EXERCISE DATA Start Marker
(* ===== verification/ValidityProposer.v ===== *)
(** * The validity proposer

    [validity/src/proposer.rs]: the operations of one turn of the loop, in the
    order [run_loop_iteration] calls them. Each is a [Prog]: a sequence of
    database statements, remote calls and accesses to the task map and the
    handle map, between which the spawned tasks may act. *)

From S2P Require Import Prelude.
From S2P Require Import AggregationProgram.
From S2P Require Import ValidityRanges.
From S2P Require Import Interleaving.
From S2P Require Import RequestDb.
From S2P Require Import ValidityTypes.
From S2P Require Import ProofRequester.

Definition MAX_CONSECUTIVE_POLL_FAILURES : Z := 3.
Definition RANGE_METADATA_HYDRATION_LIMIT : Z := 100.
Definition OP_SUCCINCT_VALIDITY_DISPUTE_GAME_TYPE : Z := 6.
Definition Address_ZERO : Z := 0.
Definition B256_ZERO : Z := 0.

(** ** Pure helpers *)

(** [Option::map_or] with [max]. *)
Definition select_checkpoint_block_number (safe_block_number : Z) (batch_max_l1_head : option Z) : Z :=
  match batch_max_l1_head with
  | Some max => Z.max max safe_block_number
  | None => safe_block_number
  end.

(** The [for] loop over [current_end] and [found]. *)
Fixpoint contiguous_loop (current_end : Z) (found : bool) (completed_ranges : list (Z * Z))
    : outcome (option Z) :=
  match completed_ranges with
  | [] => Ok (if found then Some current_end else None)
  | (start, end_) :: rest =>
      if current_end <? start then Ok (if found then Some current_end else None)
      else if start <? current_end then Err "Completed range overlaps the contiguous chain"
      else if end_ <=? start then Err "Completed range is empty or reversed"
      else contiguous_loop end_ true rest
  end.

Definition highest_contiguous_end (expected_start : Z) (completed_ranges : list (Z * Z))
    : outcome (option Z) :=
  contiguous_loop expected_start false completed_ranges.

(** No gap and no overlap between neighbours. *)
Fixpoint adjacent (prev : OPSuccinctRequest) (range_proofs : list OPSuccinctRequest) : bool :=
  match range_proofs with
  | [] => true
  | curr :: rest =>
      negb (end_block prev <? start_block curr) && negb (start_block curr <? end_block prev) &&
      adjacent curr rest
  end.

Definition validate_aggregation_request (range_proofs : list OPSuccinctRequest)
    (agg_request : OPSuccinctRequest) : bool :=
  match range_proofs, last range_proofs with
  | first :: rest, Some last_ =>
      (start_block first =? start_block agg_request) &&
      (end_block last_ =? end_block agg_request) && adjacent first rest
  | _, _ => false
  end.

Section proposer.
Context {HO : HashOrder} (config : Config).

Definition auction_timed_out (request_type : RequestType) (status now deadline : Z) : bool :=
  negb (agglayer config && bool_decide (request_type = Aggregation)) &&
  (status =? FulfillmentStatus_Requested) && (deadline <? now).

Definition handle_terminal_proof_failure_before_request_details {T}
    (request : OPSuccinctRequest) (status : ProofRequestStatus) (current_time : Z)
    (handle_failed : OPSuccinctRequest -> Z -> Prog unit) (request_details : Prog T)
    : Prog (option T) :=
  if deadline status <? current_time then
    _ ← handle_failed request (execution_status status); mret None
  else if negb (fulfillment_status status =? FulfillmentStatus_Unfulfillable) then
    details ← request_details; mret (Some details)
  else
    _ ← handle_failed request (execution_status status); mret None.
EXERCISE DATA End Marker
_WORK INSTRUCTION_
Print only these lines, please. They run from the start of the entries above to the line containing "if current_end <?", both ends included, and must match exactly.

_TASK RESULT_
(* ===== verification/ValidityProposer.v ===== *)
(** * The validity proposer

    [validity/src/proposer.rs]: the operations of one turn of the loop, in the
    order [run_loop_iteration] calls them. Each is a [Prog]: a sequence of
    database statements, remote calls and accesses to the task map and the
    handle map, between which the spawned tasks may act. *)

From S2P Require Import Prelude.
From S2P Require Import AggregationProgram.
From S2P Require Import ValidityRanges.
From S2P Require Import Interleaving.
From S2P Require Import RequestDb.
From S2P Require Import ValidityTypes.
From S2P Require Import ProofRequester.

Definition MAX_CONSECUTIVE_POLL_FAILURES : Z := 3.
Definition RANGE_METADATA_HYDRATION_LIMIT : Z := 100.
Definition OP_SUCCINCT_VALIDITY_DISPUTE_GAME_TYPE : Z := 6.
Definition Address_ZERO : Z := 0.
Definition B256_ZERO : Z := 0.

(** ** Pure helpers *)

(** [Option::map_or] with [max]. *)
Definition select_checkpoint_block_number (safe_block_number : Z) (batch_max_l1_head : option Z) : Z :=
  match batch_max_l1_head with
  | Some max => Z.max max safe_block_number
  | None => safe_block_number
  end.

(** The [for] loop over [current_end] and [found]. *)
Fixpoint contiguous_loop (current_end : Z) (found : bool) (completed_ranges : list (Z * Z))
    : outcome (option Z) :=
  match completed_ranges with
  | [] => Ok (if found then Some current_end else None)
  | (start, end_) :: rest =>
      if current_end <? start then Ok (if found then Some current_end else None)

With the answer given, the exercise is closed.